Bowel cancer survival rate improves in Buckinghamshire
The one-year survival rate for bowel cancer patients in Buckinghamshire has improved, figures show.
But at the start of Bowel Cancer Awareness Month, Bowel Cancer UK warned that survival levels across England could drop to those of a decade ago as a result of disruption during the pandemic, which has had "devastating consequences" for some patients.
Public Health England figures show adults aged between 15 and 99 in the NHS Buckinghamshire CCG area had an 80.9% chance of surviving for one year following a bowel cancer diagnosis in 2018 – the most recent year available.
This was up from 80.4% the year before, and an improvement on 74.4% in 2003, when such records began.
Buckinghamshire patients have survival rates similar to the 80.7% average across England.
Though the highest figure on record, this national measure varies widely across the country, from as low as 70% in Leicester City to as high as 88% in the London borough of Harrow.
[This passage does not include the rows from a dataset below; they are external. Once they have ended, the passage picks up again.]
Lemma last_tag_from_insert_same (key : string) (i k : nat)
    (l : list Element) (e e' : Element) :
  last_tag_from key i l = Some (i + k, e) -> has_key key e' = true ->
  last_tag_from key i (<[k := e']> l) = Some (i + k, e').
Proof.
  revert i k. induction l as [|a l IH]; intros i k H He'; [done|].
  simpl in H. destruct k as [|k]; simpl.
  - destruct (last_tag_from key (S i) l) as [[j b]|] eqn:E.
    + apply last_tag_from_Some in E as (k' & -> & _). simplify_eq. lia.
    + by rewrite He', Nat.add_0_r.
  - destruct (last_tag_from key (S i) l) as [r|] eqn:E.
    + simplify_eq. replace (i + S k) with (S i + k) in * by lia.
      by rewrite (IH (S i) k E He').
    + destruct (has_key key a); simplify_eq. lia.
Qed.

(** ** The script, step by step *)

Section Run.

Variable float : string -> option Q.
Variable str_float : Q -> string.
Variable urlopen : string -> list coord -> http_reply.

Lemma logged_bind {A B : Type} (m : M A) (k : A -> M B) :
  logged m = [] -> (forall a, logged (k a) = []) -> logged (bind m k) = [].
Proof.
  destruct m as [l [e|a]]; simpl; intros -> Hk; [done|].
  specialize (Hk a). by destruct (k a) as [l' r]; simpl in *; subst.
Qed.

Lemma float_of_silent (v : option string) : logged (float_of float v) = [].
Proof. destruct v as [s|]; [|done]. simpl. by destruct (float s). Qed.

Lemma float_of_Some (s : string) (q : Q) :
  float s = Some q -> float_of float (Some s) = ret q.
Proof. unfold float_of. by intros ->. Qed.

Lemma float_of_None (s : string) :
  float s = None -> float_of float (Some s) = raise ValueError.
Proof. unfold float_of. by intros ->. Qed.

Lemma get_coord_silent (n : Element) : logged (get_coord float n) = [].
Proof.
  unfold get_coord.
  apply logged_bind; [apply float_of_silent|]. intros lon.
  apply logged_bind; [apply float_of_silent|done].
Qed.

Lemma query_batches_silent (endpoint : string) (bs : list (list coord))
    (st : elevation_dict * list coord) :
  logged (query_batches urlopen endpoint bs st) = [].
Proof.
  revert st. induction bs as [|b bs IH]; intros st; [done|]. simpl.
  destruct (urlopen endpoint b); [done|]. apply IH.
Qed.

Lemma get_elevation_silent (coords : list coord) :
  logged (get_elevation urlopen coords) = [].
Proof.
  unfold get_elevation, query_endpoint.
  apply logged_bind; [apply query_batches_silent|]. intros [d p].
  apply logged_bind; [apply query_batches_silent|done].
Qed.

Lemma dmt_ele_of_silent (n : Element) :
  logged (dmt_ele_of float urlopen n) = [].
Proof.
  unfold dmt_ele_of.
  apply logged_bind; [apply get_coord_silent|]. intros c.
  apply logged_bind; [apply get_elevation_silent|]. intros d.
  unfold subscript. by destruct (dict_get c d).
Qed.

(** The only exception that [get_elevation] raises is the [HTTPError] of
    a request, and the first one ends it. *)
Lemma query_batches_error (endpoint : string) (bs : list (list coord))
    (st : elevation_dict * list coord) (e : py_error) :
  outcome (query_batches urlopen endpoint bs st) = inl e ->
  e = HTTPError /\ exists b, b ∈ bs /\ urlopen endpoint b = http_error.
Proof.
  revert st. induction bs as [|b bs IH]; intros st; [done|]. simpl.
  destruct (urlopen endpoint b) eqn:E.
  - intros [= <-]. split; [done|]. exists b. split; [left|done].
  - intros H. apply IH in H as (-> & b' & Hb' & E'). split; [done|].
    exists b'. split; [by right|done].
Qed.

Lemma get_elevation_first_request_fails (c : coord) :
  urlopen "datakilder/dtm1/punkt" [c] = http_error ->
  get_elevation urlopen [c] = ([], inl HTTPError).
Proof. intros H. unfold get_elevation. simpl. by rewrite H. Qed.

(** *** Tags made by the rewriter *)

Lemma mk_tag_element_tag (k : string) (v : pyvalue) :
  tag (mk_tag_element str_float k v) = "tag".
Proof. reflexivity. Qed.

Lemma mk_tag_element_key (k : string) (v : pyvalue) :
  ET.get (mk_tag_element str_float k v) "k" = Some k.
Proof.
  unfold mk_tag_element, ET.get, ET.set. simpl.
  rewrite lookup_insert_ne by done. apply lookup_insert_eq.
Qed.

Lemma mk_tag_element_has_key (k key : string) (v : pyvalue) :
  has_key key (mk_tag_element str_float k v) = bool_decide (k = key).
Proof.
  unfold has_key. rewrite mk_tag_element_key, mk_tag_element_tag. simpl.
  apply bool_decide_ext. split; congruence.
Qed.

Lemma rewrite_node_children (n : Element) (i : nat) (e : Element)
    (m : NameMatch) (name : string) (dmt : pynum) :
  children (rewrite_node str_float n i e m name dmt)
  = <[i := ET.set e "v" (name_without_ele m)]> (children n)
    ++ [mk_tag_element str_float "ele" (VStr (ele m));
        mk_tag_element str_float "NOTE" (VStr "fixed name with elevation");
        mk_tag_element str_float "name:original" (VStr name);
        mk_tag_element str_float "ele:kartverket-dmt" (VNum dmt)].
Proof. unfold rewrite_node, ET.append. simpl. by rewrite <- !(assoc_L (++)). Qed.

Lemma rewrite_node_tag (n : Element) (i : nat) (e : Element)
    (m : NameMatch) (name : string) (dmt : pynum) :
  tag (rewrite_node str_float n i e m name dmt) = tag n /\
  attrib (rewrite_node str_float n i e m name dmt) = attrib n.
Proof. done. Qed.

Lemma rewrite_node_changes (n : Element) (i : nat) (e : Element)
    (m : NameMatch) (name : string) (dmt : pynum) :
  rewrite_node str_float n i e m name dmt <> n.
Proof.
  intros H. apply (f_equal (fun x => length (children x))) in H.
  rewrite rewrite_node_children, length_app, length_insert in H.
  simpl in H. lia.
Qed.

(** *** The validator *)

Lemma validate_remainder (n : Element) (refs : tag_refs) (i : nat)
    (e : Element) (name : string) (m : NameMatch) :
  nonempty (rest m) = true ->
  validate_and_rewrite float str_float urlopen n refs i e name m
  = ([Skipping name], inr n).
Proof. intros H. unfold validate_and_rewrite. by rewrite H. Qed.

Lemma validate_inr (n : Element) (refs : tag_refs) (i : nat)
    (e : Element) (name : string) (m : NameMatch)
    (l : list log_record) (n' : Element) :
  validate_and_rewrite float str_float urlopen n refs i e name m
    = (l, inr n') ->
  n' = n \/
  (l = [] /\ nonempty (rest m) = false /\
   exists dmt claimed,
     dmt_ele_of float urlopen n = ([], inr (Some dmt)) /\
     float (ele m) = Some claimed /\
     Qgtb (Qabs (num_value dmt - claimed)) 20 = false /\
     n' = rewrite_node str_float n i e m name dmt).
Proof.
  unfold validate_and_rewrite.
  destruct (nonempty (rest m)) eqn:Hrest; [unfold bind, warning, ret; simpl; intros ?; simplify_eq; by left|].
  pose proof (dmt_ele_of_silent n) as Hs.
  destruct (dmt_ele_of float urlopen n) as [l0 [err|dmt_ele]] eqn:Hd;
    simpl in Hs; subst l0; [done|].
  change ([], inr dmt_ele) with (ret (A:=option pynum) dmt_ele).
  rewrite bind_ret.
  destruct (float (ele m)) as [claimed|] eqn:Hf;
    [rewrite (float_of_Some _ _ Hf), bind_ret
    |by rewrite (float_of_None _ Hf)].
  destruct dmt_ele as [dmt|]; [|done].
  destruct (Qgtb (Qabs (num_value dmt - claimed)) 20) eqn:Hdtm;
    [unfold bind, warning, ret; intros ?; simplify_eq; by left|].
  assert (forall l n', (l, inr n')
            = ret (rewrite_node str_float n i e m name dmt) ->
          n' = n \/ l = [] /\ false = false /\
            exists dmt0 claimed0,
              (@nil log_record, @inr py_error _ (Some dmt))
                = ([], inr (Some dmt0)) /\ Some claimed = Some claimed0 /\
              Qgtb (Qabs (num_value dmt0 - claimed0)) 20 = false /\
              n' = rewrite_node str_float n i e m name dmt0) as Hacc.
  { intros l1 n1 H. unfold ret in H. simplify_eq. right.
    split; [done|]. split; [done|]. by exists dmt, claimed. }
  destruct (truthy (existing_ele_of (ele_tag refs))); [|by intros H; apply Hacc].
  rewrite bind_ret.
  destruct (float_of float (existing_ele_of (ele_tag refs)))
    as [l0 [err|existing]] eqn:He.
  { pose proof (float_of_silent (existing_ele_of (ele_tag refs))) as Hs.
    rewrite He in Hs. simpl in Hs. subst l0. done. }
  pose proof (float_of_silent (existing_ele_of (ele_tag refs))) as Hs.
  rewrite He in Hs. simpl in Hs. subst l0.
  change ([], inr existing) with (ret (A:=Q) existing). rewrite bind_ret.
  destruct (Qgtb (Qabs (claimed - existing)) 10);
    [unfold bind, warning, ret; intros ?; simplify_eq; by left|by intros H; apply Hacc].
Qed.

(** *** One node *)

Lemma process_node_candidate (n : Element) (i : nat) (e : Element)
    (name : string) (m : NameMatch) :
  candidate_match n i e name m ->
  process_node float str_float urlopen n
  = validate_and_rewrite float str_float urlopen n (scan_tags n) i e name m.
Proof.
  intros ((j & ne & Hnat & Hpeak) & Hname & Hv & Hm).
  unfold process_node. by rewrite Hnat, Hpeak, Hname, Hv, Hm.
Qed.

(** A node whose name tag matches neither pattern is passed over. *)
Lemma process_node_no_match (n : Element) (i : nat) (e : Element)
    (name : string) :
  name_tag (scan_tags n) = Some (i, e) -> ET.get e "v" = Some name ->
  classify name = None ->
  process_node float str_float urlopen n = ret n.
Proof.
  intros Hname Hv Hm. unfold process_node.
  destruct (natural_tag (scan_tags n)) as [[j ne]|]; [|done].
  destruct (not_peak_or_hill (ET.get ne "v")); [done|].
  by rewrite Hname, Hv, Hm.
Qed.

(** A node that comes back from an iteration is the node that went in,
    or its rewriting by lines 174-178 after both checks have passed. *)
Lemma process_node_inr (n : Element) (l : list log_record) (n' : Element) :
  process_node float str_float urlopen n = (l, inr n') ->
  n' = n \/
  (l = [] /\
   exists i e name m dmt claimed,
     candidate_match n i e name m /\ nonempty (rest m) = false /\
     dmt_ele_of float urlopen n = ([], inr (Some dmt)) /\
     float (ele m) = Some claimed /\
     Qgtb (Qabs (num_value dmt - claimed)) 20 = false /\
     n' = rewrite_node str_float n i e m name dmt).
Proof.
  unfold process_node.
  destruct (natural_tag (scan_tags n)) as [[j ne]|] eqn:Hnat;
    [|intros [= <- <-]; by left].
  destruct (not_peak_or_hill (ET.get ne "v")) eqn:Hpeak;
    [intros [= <- <-]; by left|].
  destruct (name_tag (scan_tags n)) as [[i e]|] eqn:Hname;
    [|intros [= <- <-]; by left].
  destruct (ET.get e "v") as [name|] eqn:Hv; [|done].
  destruct (classify name) as [m|] eqn:Hm; [|intros [= <- <-]; by left].
  intros H. apply validate_inr in H
    as [->|(-> & Hrest & dmt & claimed & Hd & Hf & Hq & ->)]; [by left|].
  right. split; [done|]. exists i, e, name, m, dmt, claimed.
  repeat split; try done. by exists j, ne.
Qed.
This gap of 18% percentage points marks the eighth consecutive increase and is the largest since 2003, which Bowel Cancer UK said is "incredibly concerning".
Chief executive Genevieve Edwards said the disease is treatable and curable if diagnosed early, but almost half a million people in England are still waiting for a test to confirm if they have it.
She said: "Delays like this can lead to poorer outcomes for bowel cancer patients and potentially cost lives.
"The Government must increase endoscopy capacity in the NHS by providing urgent multi-year investment to grow its workforce, provide new equipment and improve pathways to bring waiting times under control, which will ultimately save more lives.”
The PHE figures also show that the five-year survival rate for bowel cancer patients falls to 62.7% across Thames Valley, and 55.4% over ten years.
A recent report by the Institute for Public Policy Research warned disruption to health care amid the pandemic could see bowel cancer survival rates return to those last seen in 2010.
Ms Edwards added: "We know that NHS staff continue to work incredibly hard to keep cancer services going, but the severe disruption over the last 12 months has led to many people having their treatment delayed or cancelled, sometimes with devastating consequences."
Around six in 10 new cases of the disease are diagnosed in people aged 70 or over, according to the charity, but bowel cancer can affect anyone of any age.
Bowel Cancer Awareness Month, in April, is an annual campaign to increase the public's understanding of the UK’s second biggest cancer killer.